Roux-en-Y Gastric Bypass Procedures

Bariatric surgeons operating on adolescents at Lucile Packard Children's Hospital perform laparoscopic Roux-en-Y gastric bypass procedures, which involve dividing the stomach into two parts. The upper portion forms a small pouch that holds about 1 ounce (30 cc) of food or liquid. The lower part of the stomach, as well as the duodenum and upper portion of the jejunum, are bypassed. The lower portion of the small intestine is attached to the upper pouch of the stomach, leaving a small opening for food to pass from the stomach to the intestine.

The end of the bypassed portion of the small intestine is then connected to the distal portion of the lower intestine, forming a "Y" that allows digestive juices from the bypassed section to empty into the lower intestine to help in breaking down food.

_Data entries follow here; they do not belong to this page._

Lemma tbl_replicate n v : tbl (replicate n None) v = None.
Proof.
  unfold tbl. destruct (replicate n None !! v) eqn:E; [|done].
  by apply lookup_replicate in E as [-> _].
Qed.

Lemma elem_of_set_insert x c s : x ∈ set_insert c s ↔ x = c ∨ x ∈ s.
Proof.
  induction s as [|d s IH]; simpl.
  - rewrite list_elem_of_singleton. set_solver.
  - repeat case_decide; subst; rewrite ?elem_of_cons, ?IH; naive_solver.
Qed.

(** The list stays strictly increasing: it stands for a [std::set]. *)
Lemma set_insert_sorted c s :
  StronglySorted lt s → StronglySorted lt (set_insert c s).
Proof.
  induction 1 as [|d s Hs IH Hd]; simpl.
  - repeat constructor.
  - rewrite Forall_forall in Hd. repeat case_decide.
    + constructor; [by constructor; [|apply Forall_forall]|].
      constructor; [done|]. apply Forall_forall. intros y Hy.
      specialize (Hd y Hy). lia.
    + constructor; [done|]. by apply Forall_forall.
    + constructor; [done|]. apply Forall_forall. intros y Hy.
      apply elem_of_set_insert in Hy as [->|Hy]; [lia|]. by apply Hd.
Qed.

Lemma scan_xor_tomerge_sorted t vs : StronglySorted lt (scan_xor t vs).1.
Proof.
  unfold scan_xor.
  assert (H : ∀ acc, StronglySorted lt acc.1 →
                StronglySorted lt (foldl (scan_step t) acc vs).1).
  { induction vs as [|v vs IH]; intros acc Hacc; simpl; [done|].
    apply IH. unfold scan_step. destruct (tbl t v); simpl; [|done].
    by apply set_insert_sorted. }
  apply H. constructor.
Qed.

Lemma scan_fold_tomerge t vs acc c :
  c ∈ (foldl (scan_step t) acc vs).1 ↔
  c ∈ acc.1 ∨ ∃ v, v ∈ vs ∧ tbl t v = Some c.
Proof.
  revert acc. induction vs as [|v vs IH]; intros acc; simpl.
  - set_solver.
  - rewrite IH. unfold scan_step.
    destruct (tbl t v) as [d|] eqn:E; simpl.
    + rewrite elem_of_set_insert. set_solver.
    + set_solver.
Qed.

Lemma scan_fold_newSet t vs acc v :
  v ∈ (foldl (scan_step t) acc vs).2 ↔
  v ∈ acc.2 ∨ (v ∈ vs ∧ tbl t v = None).
Proof.
  revert acc. induction vs as [|w vs IH]; intros acc; simpl.
  - set_solver.
  - rewrite IH. unfold scan_step.
    destruct (tbl t w) as [d|] eqn:E; simpl.
    + set_solver.
    + rewrite elem_of_app, list_elem_of_singleton. set_solver.
Qed.

Lemma scan_xor_tomerge t vs c :
  c ∈ (scan_xor t vs).1 ↔ ∃ v, v ∈ vs ∧ tbl t v = Some c.
Proof. unfold scan_xor. rewrite scan_fold_tomerge. set_solver. Qed.

Lemma scan_xor_newSet t vs v :
  v ∈ (scan_xor t vs).2 ↔ v ∈ vs ∧ tbl t v = None.
Proof. unfold scan_xor. rewrite scan_fold_newSet. set_solver. Qed.

Lemma belong_same_matrix_from_Some t c vs :
  belong_same_matrix_from t (Some c) vs = true ↔
  Forall (λ v, tbl t v = Some c) vs.
Proof.
  induction vs as [|v vs IH]; simpl.
  - split; [constructor|done].
  - rewrite Forall_cons. destruct (tbl t v) as [d|] eqn:E.
    + case_decide as Hd.
      * split; [done|]. intros [[=] _]. by destruct Hd.
      * rewrite IH. subst. naive_solver.
    + naive_solver.
Qed.

Lemma belong_same_matrix_true t x :
  belong_same_matrix t x = true →
  ∀ u v, u ∈ vars x → v ∈ vars x → same_comp t u v.
Proof.
  unfold belong_same_matrix. destruct (vars x) as [|w vs] eqn:E; simpl.
  - intros _ u v Hu. by apply elem_of_nil in Hu.
  - destruct (tbl t w) as [c|] eqn:Ew; [|done].
    rewrite belong_same_matrix_from_Some, Forall_forall.
    intros Hall u v Hu Hv. exists c.
    apply elem_of_cons in Hu, Hv.
    split; [destruct Hu as [->|Hu]|destruct Hv as [->|Hv]]; auto.
Qed.

Lemma length_assign_all c t l : length (assign_all c t l) = length t.
Proof.
  unfold assign_all. revert t. induction l as [|e l IH]; intros t; simpl.
  - done.
  - by rewrite IH, length_insert.
Qed.

Lemma tbl_insert_eq t v c : v < length t → tbl (<[v := Some c]> t) v = Some c.
Proof. intros H. unfold tbl. by rewrite list_lookup_insert_eq. Qed.

Lemma tbl_insert_ne t v w c : v ≠ w → tbl (<[v := Some c]> t) w = tbl t w.
Proof. intros H. unfold tbl. by rewrite list_lookup_insert_ne. Qed.

Lemma assign_all_snoc c t l e :
  assign_all c t (l ++ [e]) = <[e := Some c]> (assign_all c t l).
Proof. unfold assign_all. by rewrite foldl_snoc. Qed.

Lemma tbl_assign_all_in c t l v :
  v ∈ l → v < length t → tbl (assign_all c t l) v = Some c.
Proof.
  induction l as [|e l IH] using rev_ind; intros Hv Hlt.
  - by apply elem_of_nil in Hv.
  - rewrite assign_all_snoc. destruct (decide (e = v)) as [->|Hne].
    + apply tbl_insert_eq. by rewrite length_assign_all.
    + rewrite tbl_insert_ne; [|done]. apply IH; [|done].
      apply elem_of_app in Hv as [Hv|Hv]; [done|].
      apply list_elem_of_singleton in Hv. congruence.
Qed.

Lemma tbl_assign_all_notin c t l v :
  v ∉ l → tbl (assign_all c t l) v = tbl t v.
Proof.
  unfold assign_all. revert t. induction l as [|e l IH]; intros t Hv; simpl.
  - done.
  - apply not_elem_of_cons in Hv as [Hne Hv].
    rewrite IH; [|done]. by apply tbl_insert_ne.
Qed.

Lemma absorb_fold into t r ns :
  foldl (absorb_step into) (t, r) ns =
  (assign_all into t ns, alter (λ l, l ++ ns) into r).
Proof.
  revert t r. induction ns as [|e ns IH]; intros t r; simpl.
  - f_equal. symmetry. apply map_eq. intros i. rewrite lookup_alter.
    case_decide as Hi; [|done]. subst i.
    destruct (r !! into); simpl; [|done]. by rewrite app_nil_r.
  - unfold absorb_step at 2; simpl. rewrite IH. f_equal.
    rewrite alter_alter_eq. apply alter_ext. intros l _. simpl.
    by rewrite <-app_assoc.
Qed.

Lemma merge_fold_lookup cs ns r c :
  (foldl merge_step (ns, r) cs).2 !! c =
  if decide (c ∈ cs) then None else r !! c.
Proof.
  revert ns r. induction cs as [|d cs IH]; intros ns r.
  - done.
  - cbn [foldl]. unfold merge_step at 2; cbn [fst snd]. rewrite IH.
    destruct (decide (c ∈ cs)) as [Hin|Hnin].
    + rewrite decide_True; [done|]. by apply list_elem_of_further.
    + destruct (decide (c = d)) as [->|Hne].
      * rewrite lookup_delete_eq, decide_True; [done|]. apply list_elem_of_here.
      * rewrite lookup_delete_ne by done.
        rewrite decide_False; [done|]. set_solver.
Qed.

Lemma merge_fold_elem cs ns (r : gmap nat (list nat)) v :
  v ∈ (foldl merge_step (ns, r) cs).1 ↔
  v ∈ ns ∨ ∃ c l, c ∈ cs ∧ r !! c = Some l ∧ v ∈ l.
Proof.
  revert ns r. induction cs as [|d cs IH]; intros ns r; simpl.
  - set_solver.
  - unfold merge_step; simpl. rewrite IH, elem_of_app. split.
    + intros [[Hv|Hv]|(c & l & Hc & Hl & Hv)].
      * by left.
      * right. rewrite lookup_total_alt in Hv.
        destruct (r !! d) as [l|] eqn:E; simpl in Hv.
        -- exists d, l. set_solver.
        -- by apply elem_of_nil in Hv.
      * right. exists c, l. apply lookup_delete_Some in Hl as [Hne Hl].
        set_solver.
    + intros [Hv|(c & l & Hc & Hl & Hv)].
      * by left; left.
      * destruct (decide (c = d)) as [->|Hne].
        -- left; right. by rewrite lookup_total_alt, Hl.
        -- right. exists c, l. rewrite lookup_delete_ne; [|done]. set_solver.
Qed.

The Roux-en-Y procedure promotes weight loss in two ways:

1. Volume restriction: When food is swallowed and goes into the small stomach pouch, the patient feels full after eating only a modest amount of food.

2. Malabsorption: Because food bypasses part of the small intestine and is then digested in the lower portion of the small intestine, the patient's body absorbs fewer calories.

By using a laparoscopic approach to the Roux-en-Y procedure, surgeons are able to insert special miniaturized instruments through small incisions through the abdominal wall. This method promotes faster healing and recovery, while decreasing postoperative pain, infection rates and herniation risk when compared to open surgery. The procedure takes about 2-4 hours; patients generally stay in the hospital for only 3-5 days and most return to work or school in 2-6 weeks.

An added benefit of the Roux-en-Y procedure is that it helps to modify eating patterns through an unpleasant feedback mechanism. Foods that are high in sugar or fat are not readily tolerated, and often trigger discomfort and flu-like symptoms known as "dumping syndrome." After experiencing these consequences a few times, most patients get the message.